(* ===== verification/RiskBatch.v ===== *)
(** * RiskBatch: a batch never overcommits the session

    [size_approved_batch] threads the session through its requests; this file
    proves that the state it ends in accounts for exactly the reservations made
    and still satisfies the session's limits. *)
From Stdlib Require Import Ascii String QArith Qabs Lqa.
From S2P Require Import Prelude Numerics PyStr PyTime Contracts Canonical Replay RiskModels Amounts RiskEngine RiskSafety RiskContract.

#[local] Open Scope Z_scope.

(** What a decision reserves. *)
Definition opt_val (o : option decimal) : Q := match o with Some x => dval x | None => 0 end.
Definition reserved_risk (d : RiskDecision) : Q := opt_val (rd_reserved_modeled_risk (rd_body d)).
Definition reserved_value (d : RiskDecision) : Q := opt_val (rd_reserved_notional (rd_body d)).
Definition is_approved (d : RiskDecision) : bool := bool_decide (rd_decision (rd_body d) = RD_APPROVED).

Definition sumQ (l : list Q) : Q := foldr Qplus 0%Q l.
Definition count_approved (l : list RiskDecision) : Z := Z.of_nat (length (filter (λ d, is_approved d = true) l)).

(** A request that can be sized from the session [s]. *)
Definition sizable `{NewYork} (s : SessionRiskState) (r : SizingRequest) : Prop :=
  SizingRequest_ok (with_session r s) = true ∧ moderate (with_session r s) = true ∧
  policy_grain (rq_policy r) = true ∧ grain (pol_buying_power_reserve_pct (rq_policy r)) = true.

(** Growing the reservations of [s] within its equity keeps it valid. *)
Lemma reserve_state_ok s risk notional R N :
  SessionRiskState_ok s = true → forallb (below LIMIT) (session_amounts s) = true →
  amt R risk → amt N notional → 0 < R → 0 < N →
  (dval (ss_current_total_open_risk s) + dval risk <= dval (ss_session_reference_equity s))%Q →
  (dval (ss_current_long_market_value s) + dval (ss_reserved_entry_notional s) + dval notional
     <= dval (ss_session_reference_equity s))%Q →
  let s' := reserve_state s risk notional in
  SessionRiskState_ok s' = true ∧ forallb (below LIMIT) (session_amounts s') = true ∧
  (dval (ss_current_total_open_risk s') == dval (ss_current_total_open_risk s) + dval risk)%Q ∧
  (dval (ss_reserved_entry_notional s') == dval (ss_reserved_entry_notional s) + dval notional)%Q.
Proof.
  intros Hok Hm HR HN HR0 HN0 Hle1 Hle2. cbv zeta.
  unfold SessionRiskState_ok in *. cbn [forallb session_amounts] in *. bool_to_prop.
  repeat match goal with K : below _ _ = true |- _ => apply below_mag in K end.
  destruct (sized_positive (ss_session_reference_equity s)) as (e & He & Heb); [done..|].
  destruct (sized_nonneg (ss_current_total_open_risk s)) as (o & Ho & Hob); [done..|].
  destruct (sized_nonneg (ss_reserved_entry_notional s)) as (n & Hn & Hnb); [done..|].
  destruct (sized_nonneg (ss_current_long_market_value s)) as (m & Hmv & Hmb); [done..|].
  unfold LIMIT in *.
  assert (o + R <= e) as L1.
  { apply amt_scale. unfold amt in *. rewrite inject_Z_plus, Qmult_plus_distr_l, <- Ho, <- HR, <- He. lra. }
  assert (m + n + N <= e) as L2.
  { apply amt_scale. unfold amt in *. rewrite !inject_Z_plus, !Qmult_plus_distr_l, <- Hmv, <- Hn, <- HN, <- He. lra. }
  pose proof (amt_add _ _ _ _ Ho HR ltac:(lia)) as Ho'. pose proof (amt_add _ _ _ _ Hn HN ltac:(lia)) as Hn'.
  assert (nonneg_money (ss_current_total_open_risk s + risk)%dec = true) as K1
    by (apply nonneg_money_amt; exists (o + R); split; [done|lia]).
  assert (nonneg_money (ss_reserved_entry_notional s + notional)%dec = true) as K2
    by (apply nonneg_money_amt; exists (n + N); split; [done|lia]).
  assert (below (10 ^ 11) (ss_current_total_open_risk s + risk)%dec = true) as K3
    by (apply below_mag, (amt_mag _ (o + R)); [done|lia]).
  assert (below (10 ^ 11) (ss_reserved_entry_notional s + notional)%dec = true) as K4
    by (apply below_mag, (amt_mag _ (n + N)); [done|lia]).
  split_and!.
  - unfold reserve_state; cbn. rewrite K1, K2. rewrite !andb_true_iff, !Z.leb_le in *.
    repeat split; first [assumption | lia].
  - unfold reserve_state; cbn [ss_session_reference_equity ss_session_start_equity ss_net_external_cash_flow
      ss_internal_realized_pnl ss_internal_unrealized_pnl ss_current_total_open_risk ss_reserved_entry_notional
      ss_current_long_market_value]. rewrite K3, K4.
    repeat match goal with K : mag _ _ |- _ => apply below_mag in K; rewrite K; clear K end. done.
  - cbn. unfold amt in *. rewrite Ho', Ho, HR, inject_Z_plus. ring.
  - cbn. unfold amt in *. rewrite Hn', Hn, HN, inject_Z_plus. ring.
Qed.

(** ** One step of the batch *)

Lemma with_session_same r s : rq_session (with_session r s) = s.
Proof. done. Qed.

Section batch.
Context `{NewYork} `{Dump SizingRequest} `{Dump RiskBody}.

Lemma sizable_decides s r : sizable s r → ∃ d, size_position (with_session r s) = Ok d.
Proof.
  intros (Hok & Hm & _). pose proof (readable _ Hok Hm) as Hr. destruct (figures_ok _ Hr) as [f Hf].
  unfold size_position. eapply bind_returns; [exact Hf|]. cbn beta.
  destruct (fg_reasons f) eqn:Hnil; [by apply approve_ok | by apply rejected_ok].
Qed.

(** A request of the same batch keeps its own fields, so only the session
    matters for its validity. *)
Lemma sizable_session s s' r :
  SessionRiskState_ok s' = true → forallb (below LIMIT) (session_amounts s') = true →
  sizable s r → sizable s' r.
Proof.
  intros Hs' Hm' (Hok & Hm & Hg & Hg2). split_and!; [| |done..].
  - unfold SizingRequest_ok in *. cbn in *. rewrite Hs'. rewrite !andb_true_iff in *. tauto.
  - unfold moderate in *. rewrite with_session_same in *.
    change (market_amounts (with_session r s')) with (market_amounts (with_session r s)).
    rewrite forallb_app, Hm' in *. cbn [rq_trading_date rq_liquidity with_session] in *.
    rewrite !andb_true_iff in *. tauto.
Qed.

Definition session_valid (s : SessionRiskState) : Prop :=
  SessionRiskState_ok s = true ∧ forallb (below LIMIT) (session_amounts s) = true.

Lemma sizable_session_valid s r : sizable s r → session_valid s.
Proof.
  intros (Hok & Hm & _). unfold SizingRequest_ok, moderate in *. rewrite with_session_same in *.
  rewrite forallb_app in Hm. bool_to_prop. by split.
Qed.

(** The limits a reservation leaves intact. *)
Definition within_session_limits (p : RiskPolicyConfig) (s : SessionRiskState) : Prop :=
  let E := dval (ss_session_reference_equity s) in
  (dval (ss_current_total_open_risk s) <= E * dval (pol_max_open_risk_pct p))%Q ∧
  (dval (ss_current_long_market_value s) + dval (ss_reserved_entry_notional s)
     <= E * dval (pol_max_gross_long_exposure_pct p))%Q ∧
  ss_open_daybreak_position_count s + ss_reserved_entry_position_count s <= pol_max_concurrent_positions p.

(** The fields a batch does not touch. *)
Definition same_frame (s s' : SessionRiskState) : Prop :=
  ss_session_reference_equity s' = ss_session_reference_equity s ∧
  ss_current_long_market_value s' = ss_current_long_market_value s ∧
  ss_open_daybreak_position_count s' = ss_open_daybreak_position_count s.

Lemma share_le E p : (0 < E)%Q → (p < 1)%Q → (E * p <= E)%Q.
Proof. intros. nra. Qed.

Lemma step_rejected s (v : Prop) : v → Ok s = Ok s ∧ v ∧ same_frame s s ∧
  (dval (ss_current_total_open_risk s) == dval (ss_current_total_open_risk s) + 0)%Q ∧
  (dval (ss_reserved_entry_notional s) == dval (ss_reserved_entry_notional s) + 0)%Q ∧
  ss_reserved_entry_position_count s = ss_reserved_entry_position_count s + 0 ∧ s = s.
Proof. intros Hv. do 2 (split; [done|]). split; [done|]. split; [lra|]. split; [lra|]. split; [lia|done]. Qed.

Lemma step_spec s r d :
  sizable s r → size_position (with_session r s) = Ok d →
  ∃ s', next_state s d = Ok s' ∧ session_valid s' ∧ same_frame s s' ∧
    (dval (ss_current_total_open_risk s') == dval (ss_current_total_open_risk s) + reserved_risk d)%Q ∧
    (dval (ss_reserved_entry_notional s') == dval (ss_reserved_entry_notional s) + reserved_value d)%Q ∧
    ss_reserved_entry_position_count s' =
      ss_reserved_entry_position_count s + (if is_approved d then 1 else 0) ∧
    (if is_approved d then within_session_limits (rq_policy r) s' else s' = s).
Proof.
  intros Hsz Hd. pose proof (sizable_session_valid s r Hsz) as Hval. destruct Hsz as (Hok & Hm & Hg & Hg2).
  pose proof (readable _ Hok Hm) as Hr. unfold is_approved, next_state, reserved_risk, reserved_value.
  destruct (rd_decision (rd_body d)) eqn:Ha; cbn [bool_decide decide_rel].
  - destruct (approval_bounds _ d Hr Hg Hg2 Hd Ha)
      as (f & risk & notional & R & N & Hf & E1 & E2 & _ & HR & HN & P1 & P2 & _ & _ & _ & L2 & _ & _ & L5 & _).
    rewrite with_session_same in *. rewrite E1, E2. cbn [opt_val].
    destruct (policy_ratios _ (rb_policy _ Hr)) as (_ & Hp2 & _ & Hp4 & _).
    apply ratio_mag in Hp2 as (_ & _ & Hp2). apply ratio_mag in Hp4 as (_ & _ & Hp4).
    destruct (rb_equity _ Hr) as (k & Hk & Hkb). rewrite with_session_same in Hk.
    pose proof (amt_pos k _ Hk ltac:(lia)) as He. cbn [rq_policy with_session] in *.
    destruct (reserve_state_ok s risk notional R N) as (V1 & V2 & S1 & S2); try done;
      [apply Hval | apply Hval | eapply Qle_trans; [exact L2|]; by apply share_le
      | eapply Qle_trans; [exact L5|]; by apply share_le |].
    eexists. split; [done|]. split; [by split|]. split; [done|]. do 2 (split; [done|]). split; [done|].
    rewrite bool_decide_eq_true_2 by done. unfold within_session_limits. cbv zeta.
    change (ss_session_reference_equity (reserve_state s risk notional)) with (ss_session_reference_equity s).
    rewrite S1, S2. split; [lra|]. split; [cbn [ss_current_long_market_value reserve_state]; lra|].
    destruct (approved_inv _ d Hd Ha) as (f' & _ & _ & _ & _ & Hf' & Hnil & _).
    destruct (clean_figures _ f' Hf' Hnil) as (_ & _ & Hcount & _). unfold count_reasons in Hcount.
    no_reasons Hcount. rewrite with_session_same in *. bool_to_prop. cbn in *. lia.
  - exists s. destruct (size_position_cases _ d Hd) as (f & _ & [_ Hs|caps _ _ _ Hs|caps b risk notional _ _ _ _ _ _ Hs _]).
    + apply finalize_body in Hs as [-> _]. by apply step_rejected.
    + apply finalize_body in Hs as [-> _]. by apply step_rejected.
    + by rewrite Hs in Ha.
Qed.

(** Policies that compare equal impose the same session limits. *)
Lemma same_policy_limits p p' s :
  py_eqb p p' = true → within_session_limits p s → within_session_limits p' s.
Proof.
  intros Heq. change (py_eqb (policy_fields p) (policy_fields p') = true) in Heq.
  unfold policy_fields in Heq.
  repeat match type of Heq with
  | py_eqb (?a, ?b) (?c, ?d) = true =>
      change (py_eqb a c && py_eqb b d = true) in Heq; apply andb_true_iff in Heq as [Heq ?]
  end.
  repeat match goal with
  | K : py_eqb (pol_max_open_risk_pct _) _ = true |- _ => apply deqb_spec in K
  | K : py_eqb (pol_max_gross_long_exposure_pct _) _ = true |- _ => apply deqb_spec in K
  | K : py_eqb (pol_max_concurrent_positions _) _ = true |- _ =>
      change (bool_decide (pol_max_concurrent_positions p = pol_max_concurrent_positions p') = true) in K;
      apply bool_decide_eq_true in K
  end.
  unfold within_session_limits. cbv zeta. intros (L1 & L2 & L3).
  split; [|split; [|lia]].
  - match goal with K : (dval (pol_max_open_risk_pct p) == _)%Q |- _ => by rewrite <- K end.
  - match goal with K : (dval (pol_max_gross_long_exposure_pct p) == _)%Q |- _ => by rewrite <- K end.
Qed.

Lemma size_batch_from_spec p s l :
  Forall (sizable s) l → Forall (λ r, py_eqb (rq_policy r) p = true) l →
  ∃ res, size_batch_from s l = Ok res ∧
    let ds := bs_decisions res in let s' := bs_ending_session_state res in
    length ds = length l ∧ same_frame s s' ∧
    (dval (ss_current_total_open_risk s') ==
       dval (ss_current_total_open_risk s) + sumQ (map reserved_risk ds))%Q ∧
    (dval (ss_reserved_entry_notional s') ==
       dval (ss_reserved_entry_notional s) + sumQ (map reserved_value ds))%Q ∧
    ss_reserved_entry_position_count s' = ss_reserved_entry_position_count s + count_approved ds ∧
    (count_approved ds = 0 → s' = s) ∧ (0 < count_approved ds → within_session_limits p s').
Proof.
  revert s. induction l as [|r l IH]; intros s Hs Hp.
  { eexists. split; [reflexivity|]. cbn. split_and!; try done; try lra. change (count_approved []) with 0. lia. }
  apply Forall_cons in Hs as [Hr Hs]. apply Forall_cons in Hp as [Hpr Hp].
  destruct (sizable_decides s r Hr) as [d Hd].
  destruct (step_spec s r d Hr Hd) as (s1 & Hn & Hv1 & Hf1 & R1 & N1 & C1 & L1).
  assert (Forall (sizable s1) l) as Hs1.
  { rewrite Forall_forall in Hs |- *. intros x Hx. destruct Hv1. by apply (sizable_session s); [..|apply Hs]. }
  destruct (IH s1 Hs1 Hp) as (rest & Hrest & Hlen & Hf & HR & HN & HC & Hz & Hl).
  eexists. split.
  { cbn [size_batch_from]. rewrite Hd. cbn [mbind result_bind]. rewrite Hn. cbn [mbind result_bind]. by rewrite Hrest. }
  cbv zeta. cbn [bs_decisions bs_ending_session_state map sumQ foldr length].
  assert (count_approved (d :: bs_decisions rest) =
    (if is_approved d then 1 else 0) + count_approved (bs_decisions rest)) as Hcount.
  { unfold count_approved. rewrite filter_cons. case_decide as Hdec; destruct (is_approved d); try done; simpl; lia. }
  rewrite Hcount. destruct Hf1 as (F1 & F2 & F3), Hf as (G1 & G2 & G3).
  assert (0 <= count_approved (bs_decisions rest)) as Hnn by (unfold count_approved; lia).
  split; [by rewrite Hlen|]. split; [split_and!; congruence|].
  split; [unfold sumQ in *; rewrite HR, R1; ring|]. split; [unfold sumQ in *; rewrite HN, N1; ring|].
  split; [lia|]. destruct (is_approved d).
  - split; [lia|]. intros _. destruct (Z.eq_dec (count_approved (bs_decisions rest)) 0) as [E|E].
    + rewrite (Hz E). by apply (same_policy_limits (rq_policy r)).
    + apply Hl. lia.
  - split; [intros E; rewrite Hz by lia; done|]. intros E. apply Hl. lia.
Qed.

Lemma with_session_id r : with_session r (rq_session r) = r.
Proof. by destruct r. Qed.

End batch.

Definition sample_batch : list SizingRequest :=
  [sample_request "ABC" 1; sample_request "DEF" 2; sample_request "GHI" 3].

==

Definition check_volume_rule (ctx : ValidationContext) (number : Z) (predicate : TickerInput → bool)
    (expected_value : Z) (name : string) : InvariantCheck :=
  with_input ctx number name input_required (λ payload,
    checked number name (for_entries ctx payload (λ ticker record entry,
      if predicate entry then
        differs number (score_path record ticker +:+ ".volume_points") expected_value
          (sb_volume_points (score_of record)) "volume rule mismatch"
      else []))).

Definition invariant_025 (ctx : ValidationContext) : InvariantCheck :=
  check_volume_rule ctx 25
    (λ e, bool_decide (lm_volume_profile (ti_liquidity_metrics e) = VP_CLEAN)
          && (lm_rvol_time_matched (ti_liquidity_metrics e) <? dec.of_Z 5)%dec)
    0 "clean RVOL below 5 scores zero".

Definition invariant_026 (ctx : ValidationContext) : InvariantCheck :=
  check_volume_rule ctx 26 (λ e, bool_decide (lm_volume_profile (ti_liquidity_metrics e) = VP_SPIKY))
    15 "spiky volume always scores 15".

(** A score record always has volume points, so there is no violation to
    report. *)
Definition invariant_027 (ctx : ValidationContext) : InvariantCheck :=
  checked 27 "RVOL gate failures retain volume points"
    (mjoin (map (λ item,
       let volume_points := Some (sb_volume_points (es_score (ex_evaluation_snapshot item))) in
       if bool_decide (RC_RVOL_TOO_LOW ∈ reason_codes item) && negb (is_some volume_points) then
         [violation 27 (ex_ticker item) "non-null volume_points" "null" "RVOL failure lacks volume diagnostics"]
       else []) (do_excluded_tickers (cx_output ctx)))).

About this exercise
Restate word for word the lines in the material above from the one with "apply bool_decide_eq_true in K" to the one with "- match goal with K : (dval (pol_max_open_risk_pct"; both of those lines count, and nothing else does.

Output of the exercise
      apply bool_decide_eq_true in K
  end.
  unfold within_session_limits. cbv zeta. intros (L1 & L2 & L3).
  split; [|split; [|lia]].
  - match goal with K : (dval (pol_max_open_risk_pct p) == _)%Q |- _ => by rewrite <- K end.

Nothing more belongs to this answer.